▶ _PROMPT_
Go to the line below containing "ok_or (checked u64 (now - epoch_millis l))" and print exactly from there through the line containing "balone n now p b", both included. Print nothing else.

Collected data entries

=== Section Start ===

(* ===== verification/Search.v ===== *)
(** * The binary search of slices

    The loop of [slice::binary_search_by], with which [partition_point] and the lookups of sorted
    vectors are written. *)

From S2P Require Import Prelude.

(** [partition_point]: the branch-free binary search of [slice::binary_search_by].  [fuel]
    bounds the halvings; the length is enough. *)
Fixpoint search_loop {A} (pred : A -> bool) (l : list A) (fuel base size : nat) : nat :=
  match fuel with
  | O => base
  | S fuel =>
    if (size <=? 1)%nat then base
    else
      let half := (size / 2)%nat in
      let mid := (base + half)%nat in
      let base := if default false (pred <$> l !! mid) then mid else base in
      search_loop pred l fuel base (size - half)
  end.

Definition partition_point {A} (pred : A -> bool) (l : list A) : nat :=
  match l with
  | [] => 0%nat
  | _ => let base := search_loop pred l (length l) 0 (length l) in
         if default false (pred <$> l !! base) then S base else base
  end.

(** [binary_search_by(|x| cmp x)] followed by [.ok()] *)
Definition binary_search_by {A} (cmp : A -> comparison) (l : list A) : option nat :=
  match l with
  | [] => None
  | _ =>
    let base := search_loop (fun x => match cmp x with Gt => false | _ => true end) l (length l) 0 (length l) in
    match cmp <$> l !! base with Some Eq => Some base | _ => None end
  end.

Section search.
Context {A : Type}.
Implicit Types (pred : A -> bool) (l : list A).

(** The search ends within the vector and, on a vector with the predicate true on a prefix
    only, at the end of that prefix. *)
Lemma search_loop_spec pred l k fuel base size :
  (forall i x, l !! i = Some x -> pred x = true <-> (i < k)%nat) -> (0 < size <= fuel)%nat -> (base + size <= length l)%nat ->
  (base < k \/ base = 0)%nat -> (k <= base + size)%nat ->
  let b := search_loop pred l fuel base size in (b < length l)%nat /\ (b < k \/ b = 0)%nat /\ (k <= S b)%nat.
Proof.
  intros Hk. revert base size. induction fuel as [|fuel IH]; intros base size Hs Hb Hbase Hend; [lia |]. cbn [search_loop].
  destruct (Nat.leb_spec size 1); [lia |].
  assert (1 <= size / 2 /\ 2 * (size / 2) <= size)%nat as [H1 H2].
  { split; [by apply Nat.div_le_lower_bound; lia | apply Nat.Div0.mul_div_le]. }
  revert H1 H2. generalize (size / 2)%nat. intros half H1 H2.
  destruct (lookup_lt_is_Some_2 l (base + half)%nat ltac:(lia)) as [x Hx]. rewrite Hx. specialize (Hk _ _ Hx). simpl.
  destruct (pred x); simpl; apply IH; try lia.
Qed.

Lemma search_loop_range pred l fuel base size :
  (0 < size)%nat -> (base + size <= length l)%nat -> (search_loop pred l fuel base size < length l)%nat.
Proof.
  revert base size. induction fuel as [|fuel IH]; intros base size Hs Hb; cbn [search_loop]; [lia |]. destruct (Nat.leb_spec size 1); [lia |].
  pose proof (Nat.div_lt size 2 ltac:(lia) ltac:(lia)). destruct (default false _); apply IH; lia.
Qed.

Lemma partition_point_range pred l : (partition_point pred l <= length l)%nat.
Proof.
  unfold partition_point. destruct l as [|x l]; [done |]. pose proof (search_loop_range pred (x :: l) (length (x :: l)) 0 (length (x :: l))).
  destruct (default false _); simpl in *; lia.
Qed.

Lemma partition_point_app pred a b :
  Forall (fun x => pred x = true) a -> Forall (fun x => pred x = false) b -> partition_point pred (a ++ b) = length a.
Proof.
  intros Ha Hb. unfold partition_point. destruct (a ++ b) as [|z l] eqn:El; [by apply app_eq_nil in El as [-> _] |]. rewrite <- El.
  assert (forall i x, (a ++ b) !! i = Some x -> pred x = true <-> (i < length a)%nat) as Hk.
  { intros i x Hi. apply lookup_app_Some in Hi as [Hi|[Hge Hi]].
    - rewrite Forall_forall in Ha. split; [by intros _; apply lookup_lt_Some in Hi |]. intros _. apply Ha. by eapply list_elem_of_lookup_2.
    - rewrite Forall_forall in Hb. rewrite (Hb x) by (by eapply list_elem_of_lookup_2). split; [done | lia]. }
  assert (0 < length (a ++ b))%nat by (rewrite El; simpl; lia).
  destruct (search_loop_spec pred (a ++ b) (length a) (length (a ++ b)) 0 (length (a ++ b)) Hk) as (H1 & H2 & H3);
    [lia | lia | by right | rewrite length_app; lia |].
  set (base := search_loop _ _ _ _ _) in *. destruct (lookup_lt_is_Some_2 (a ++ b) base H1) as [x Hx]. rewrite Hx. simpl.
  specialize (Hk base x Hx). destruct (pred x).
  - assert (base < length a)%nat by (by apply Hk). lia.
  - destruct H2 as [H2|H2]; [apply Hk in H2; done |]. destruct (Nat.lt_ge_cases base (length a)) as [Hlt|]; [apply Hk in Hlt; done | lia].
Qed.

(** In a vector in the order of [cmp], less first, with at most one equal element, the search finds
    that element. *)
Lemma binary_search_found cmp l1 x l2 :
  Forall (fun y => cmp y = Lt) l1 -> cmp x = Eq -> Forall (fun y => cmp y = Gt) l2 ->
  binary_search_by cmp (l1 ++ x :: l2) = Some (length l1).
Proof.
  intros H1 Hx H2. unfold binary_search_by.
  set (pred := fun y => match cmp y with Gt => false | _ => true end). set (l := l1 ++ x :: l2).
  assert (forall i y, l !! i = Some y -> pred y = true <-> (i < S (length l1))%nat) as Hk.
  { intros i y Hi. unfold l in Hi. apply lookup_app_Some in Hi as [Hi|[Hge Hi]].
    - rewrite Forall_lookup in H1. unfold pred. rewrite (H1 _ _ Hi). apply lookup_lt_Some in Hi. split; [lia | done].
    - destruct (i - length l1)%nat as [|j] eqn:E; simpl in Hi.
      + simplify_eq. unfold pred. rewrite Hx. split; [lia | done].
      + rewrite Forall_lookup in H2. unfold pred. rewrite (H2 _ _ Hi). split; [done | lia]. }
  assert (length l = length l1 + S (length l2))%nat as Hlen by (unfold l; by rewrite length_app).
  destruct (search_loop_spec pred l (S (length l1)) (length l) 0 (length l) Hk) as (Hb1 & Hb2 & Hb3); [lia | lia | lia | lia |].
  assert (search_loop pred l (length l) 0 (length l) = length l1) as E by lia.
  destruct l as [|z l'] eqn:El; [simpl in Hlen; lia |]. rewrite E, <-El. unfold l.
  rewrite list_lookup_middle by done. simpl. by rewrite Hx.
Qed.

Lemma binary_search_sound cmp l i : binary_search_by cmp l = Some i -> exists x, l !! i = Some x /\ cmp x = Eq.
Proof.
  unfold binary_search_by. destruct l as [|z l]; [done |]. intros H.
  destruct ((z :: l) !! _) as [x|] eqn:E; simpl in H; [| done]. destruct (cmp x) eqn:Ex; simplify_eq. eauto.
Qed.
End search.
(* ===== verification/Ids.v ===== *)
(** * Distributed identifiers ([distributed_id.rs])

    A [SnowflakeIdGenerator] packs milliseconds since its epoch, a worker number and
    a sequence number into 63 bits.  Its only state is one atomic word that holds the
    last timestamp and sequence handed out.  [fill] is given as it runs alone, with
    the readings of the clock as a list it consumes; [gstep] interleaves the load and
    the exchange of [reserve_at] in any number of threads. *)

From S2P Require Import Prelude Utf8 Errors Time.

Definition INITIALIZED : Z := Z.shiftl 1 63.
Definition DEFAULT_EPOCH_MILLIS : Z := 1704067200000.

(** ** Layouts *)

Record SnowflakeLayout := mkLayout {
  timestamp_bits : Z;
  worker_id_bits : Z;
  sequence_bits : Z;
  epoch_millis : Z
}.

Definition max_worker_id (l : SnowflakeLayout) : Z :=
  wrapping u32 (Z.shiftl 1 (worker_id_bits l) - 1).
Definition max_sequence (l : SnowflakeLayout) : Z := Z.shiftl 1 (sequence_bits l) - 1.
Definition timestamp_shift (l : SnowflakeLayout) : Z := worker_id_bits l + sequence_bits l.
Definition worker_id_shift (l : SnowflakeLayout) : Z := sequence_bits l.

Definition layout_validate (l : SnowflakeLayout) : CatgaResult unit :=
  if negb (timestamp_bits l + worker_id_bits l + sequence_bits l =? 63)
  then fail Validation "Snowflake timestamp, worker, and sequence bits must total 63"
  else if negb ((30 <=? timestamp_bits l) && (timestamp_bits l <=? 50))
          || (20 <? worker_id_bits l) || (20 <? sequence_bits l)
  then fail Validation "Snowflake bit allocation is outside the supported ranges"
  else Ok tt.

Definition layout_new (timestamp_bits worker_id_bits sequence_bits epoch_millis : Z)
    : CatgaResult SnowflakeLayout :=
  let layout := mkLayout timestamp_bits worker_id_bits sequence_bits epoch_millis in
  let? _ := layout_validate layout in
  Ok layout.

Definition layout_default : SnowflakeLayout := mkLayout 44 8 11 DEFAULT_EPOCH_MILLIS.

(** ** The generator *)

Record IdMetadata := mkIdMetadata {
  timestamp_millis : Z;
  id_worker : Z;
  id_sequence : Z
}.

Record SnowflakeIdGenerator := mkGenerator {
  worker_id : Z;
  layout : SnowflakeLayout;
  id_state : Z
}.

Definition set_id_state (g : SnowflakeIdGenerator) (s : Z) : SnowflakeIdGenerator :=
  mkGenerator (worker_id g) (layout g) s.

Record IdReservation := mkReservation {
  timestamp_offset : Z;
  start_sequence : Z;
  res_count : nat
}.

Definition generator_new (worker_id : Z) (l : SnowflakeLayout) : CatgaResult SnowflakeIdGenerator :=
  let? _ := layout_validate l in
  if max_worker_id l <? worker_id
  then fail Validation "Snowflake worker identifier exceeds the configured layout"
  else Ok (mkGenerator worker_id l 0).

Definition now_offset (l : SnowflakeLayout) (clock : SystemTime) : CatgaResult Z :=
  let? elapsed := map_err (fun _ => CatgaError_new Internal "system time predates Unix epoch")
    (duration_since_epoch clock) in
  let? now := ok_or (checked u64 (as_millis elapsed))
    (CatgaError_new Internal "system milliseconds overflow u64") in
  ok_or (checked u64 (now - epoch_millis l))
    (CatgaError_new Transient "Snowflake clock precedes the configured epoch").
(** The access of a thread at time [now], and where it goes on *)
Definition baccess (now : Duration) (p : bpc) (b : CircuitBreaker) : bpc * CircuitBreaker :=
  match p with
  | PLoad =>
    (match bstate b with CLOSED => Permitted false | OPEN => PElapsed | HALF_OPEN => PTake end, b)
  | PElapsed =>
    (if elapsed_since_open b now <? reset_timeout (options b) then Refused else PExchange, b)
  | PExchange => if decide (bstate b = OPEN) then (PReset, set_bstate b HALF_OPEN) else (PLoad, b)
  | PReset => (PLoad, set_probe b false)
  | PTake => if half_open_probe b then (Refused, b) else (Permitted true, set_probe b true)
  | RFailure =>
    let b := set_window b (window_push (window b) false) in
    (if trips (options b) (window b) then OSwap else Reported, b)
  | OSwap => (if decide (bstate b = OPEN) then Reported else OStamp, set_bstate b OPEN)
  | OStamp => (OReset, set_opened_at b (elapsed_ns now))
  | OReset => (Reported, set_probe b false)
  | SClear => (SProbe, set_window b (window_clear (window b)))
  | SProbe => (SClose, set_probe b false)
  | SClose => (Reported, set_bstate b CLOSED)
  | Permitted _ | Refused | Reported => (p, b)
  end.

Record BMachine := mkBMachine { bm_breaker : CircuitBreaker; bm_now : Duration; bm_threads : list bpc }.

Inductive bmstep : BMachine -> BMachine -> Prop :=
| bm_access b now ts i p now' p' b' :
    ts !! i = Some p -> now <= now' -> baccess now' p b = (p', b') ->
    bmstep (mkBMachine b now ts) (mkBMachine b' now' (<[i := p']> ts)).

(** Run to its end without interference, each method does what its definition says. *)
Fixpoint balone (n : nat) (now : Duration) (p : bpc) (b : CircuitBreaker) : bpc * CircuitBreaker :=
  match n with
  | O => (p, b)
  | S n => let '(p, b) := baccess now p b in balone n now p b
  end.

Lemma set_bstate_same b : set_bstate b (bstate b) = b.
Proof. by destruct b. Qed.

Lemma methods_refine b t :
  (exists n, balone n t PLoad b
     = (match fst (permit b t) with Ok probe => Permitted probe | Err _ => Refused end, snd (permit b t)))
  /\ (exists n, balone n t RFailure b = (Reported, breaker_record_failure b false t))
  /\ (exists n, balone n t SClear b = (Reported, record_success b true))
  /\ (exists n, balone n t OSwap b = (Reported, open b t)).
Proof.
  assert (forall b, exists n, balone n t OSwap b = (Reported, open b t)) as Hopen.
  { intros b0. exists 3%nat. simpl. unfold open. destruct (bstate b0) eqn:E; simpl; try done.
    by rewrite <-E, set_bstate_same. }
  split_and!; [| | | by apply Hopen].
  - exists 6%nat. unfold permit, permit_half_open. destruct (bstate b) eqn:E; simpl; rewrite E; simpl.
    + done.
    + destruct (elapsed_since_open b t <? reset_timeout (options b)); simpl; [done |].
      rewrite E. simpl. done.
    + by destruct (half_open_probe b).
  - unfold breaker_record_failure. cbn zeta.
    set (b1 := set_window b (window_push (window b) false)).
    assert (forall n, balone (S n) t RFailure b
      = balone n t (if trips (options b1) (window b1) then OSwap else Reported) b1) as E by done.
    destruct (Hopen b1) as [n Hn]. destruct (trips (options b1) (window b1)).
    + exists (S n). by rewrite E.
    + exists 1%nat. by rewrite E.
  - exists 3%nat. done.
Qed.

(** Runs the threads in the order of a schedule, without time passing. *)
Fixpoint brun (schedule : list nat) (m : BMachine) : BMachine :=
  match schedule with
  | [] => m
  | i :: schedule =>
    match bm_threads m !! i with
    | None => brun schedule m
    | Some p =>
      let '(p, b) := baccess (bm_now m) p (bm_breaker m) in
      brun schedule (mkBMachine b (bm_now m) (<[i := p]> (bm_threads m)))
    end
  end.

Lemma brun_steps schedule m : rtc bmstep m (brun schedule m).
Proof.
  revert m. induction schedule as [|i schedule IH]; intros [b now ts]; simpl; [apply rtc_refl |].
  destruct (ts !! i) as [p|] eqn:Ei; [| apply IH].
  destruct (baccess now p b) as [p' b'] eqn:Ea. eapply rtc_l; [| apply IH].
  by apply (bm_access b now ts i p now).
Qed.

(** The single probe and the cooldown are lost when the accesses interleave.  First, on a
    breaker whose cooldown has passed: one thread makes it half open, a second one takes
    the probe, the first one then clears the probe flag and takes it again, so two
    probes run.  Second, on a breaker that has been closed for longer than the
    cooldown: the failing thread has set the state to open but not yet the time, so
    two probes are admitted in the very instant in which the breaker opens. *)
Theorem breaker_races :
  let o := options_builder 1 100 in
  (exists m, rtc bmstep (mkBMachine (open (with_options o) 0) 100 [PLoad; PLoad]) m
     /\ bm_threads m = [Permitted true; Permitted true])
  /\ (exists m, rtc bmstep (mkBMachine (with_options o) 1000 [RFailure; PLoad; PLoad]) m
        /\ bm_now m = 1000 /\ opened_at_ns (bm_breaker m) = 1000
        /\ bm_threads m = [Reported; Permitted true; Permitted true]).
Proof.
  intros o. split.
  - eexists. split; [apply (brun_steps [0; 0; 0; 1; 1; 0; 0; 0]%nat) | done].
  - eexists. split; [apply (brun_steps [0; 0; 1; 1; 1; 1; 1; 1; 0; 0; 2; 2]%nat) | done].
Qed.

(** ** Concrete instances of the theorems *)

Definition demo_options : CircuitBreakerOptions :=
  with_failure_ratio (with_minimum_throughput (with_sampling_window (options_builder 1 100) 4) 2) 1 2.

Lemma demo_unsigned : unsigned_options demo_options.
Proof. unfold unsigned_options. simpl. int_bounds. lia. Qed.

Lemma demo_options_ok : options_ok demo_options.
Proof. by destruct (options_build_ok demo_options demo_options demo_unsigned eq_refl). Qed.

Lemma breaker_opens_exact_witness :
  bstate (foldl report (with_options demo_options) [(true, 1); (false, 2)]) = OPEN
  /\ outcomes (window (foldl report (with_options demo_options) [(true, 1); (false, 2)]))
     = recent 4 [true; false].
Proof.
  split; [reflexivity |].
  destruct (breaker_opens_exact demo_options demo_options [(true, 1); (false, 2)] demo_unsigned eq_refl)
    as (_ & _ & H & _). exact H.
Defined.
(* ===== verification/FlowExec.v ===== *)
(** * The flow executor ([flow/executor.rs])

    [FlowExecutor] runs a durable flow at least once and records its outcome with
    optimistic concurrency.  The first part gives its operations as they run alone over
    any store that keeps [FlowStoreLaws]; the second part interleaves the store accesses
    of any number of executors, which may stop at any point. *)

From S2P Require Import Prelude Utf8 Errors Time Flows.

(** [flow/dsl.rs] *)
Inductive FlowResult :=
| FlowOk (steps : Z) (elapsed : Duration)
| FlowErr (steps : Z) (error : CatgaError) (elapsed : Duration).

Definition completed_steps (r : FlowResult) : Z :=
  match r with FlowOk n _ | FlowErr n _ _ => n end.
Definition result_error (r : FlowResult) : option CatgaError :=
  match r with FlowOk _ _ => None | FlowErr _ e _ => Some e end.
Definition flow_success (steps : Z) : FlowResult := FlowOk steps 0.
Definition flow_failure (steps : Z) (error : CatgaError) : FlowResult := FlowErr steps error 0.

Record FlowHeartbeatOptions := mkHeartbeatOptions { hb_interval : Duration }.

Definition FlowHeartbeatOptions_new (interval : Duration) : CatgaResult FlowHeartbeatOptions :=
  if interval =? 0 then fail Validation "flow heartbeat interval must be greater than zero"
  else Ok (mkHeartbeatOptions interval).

=== Section End ===

▶ _RESPONSE_
  ok_or (checked u64 (now - epoch_millis l))
    (CatgaError_new Transient "Snowflake clock precedes the configured epoch").
(** The access of a thread at time [now], and where it goes on *)
Definition baccess (now : Duration) (p : bpc) (b : CircuitBreaker) : bpc * CircuitBreaker :=
  match p with
  | PLoad =>
    (match bstate b with CLOSED => Permitted false | OPEN => PElapsed | HALF_OPEN => PTake end, b)
  | PElapsed =>
    (if elapsed_since_open b now <? reset_timeout (options b) then Refused else PExchange, b)
  | PExchange => if decide (bstate b = OPEN) then (PReset, set_bstate b HALF_OPEN) else (PLoad, b)
  | PReset => (PLoad, set_probe b false)
  | PTake => if half_open_probe b then (Refused, b) else (Permitted true, set_probe b true)
  | RFailure =>
    let b := set_window b (window_push (window b) false) in
    (if trips (options b) (window b) then OSwap else Reported, b)
  | OSwap => (if decide (bstate b = OPEN) then Reported else OStamp, set_bstate b OPEN)
  | OStamp => (OReset, set_opened_at b (elapsed_ns now))
  | OReset => (Reported, set_probe b false)
  | SClear => (SProbe, set_window b (window_clear (window b)))
  | SProbe => (SClose, set_probe b false)
  | SClose => (Reported, set_bstate b CLOSED)
  | Permitted _ | Refused | Reported => (p, b)
  end.

Record BMachine := mkBMachine { bm_breaker : CircuitBreaker; bm_now : Duration; bm_threads : list bpc }.

Inductive bmstep : BMachine -> BMachine -> Prop :=
| bm_access b now ts i p now' p' b' :
    ts !! i = Some p -> now <= now' -> baccess now' p b = (p', b') ->
    bmstep (mkBMachine b now ts) (mkBMachine b' now' (<[i := p']> ts)).

(** Run to its end without interference, each method does what its definition says. *)
Fixpoint balone (n : nat) (now : Duration) (p : bpc) (b : CircuitBreaker) : bpc * CircuitBreaker :=
  match n with
  | O => (p, b)
  | S n => let '(p, b) := baccess now p b in balone n now p b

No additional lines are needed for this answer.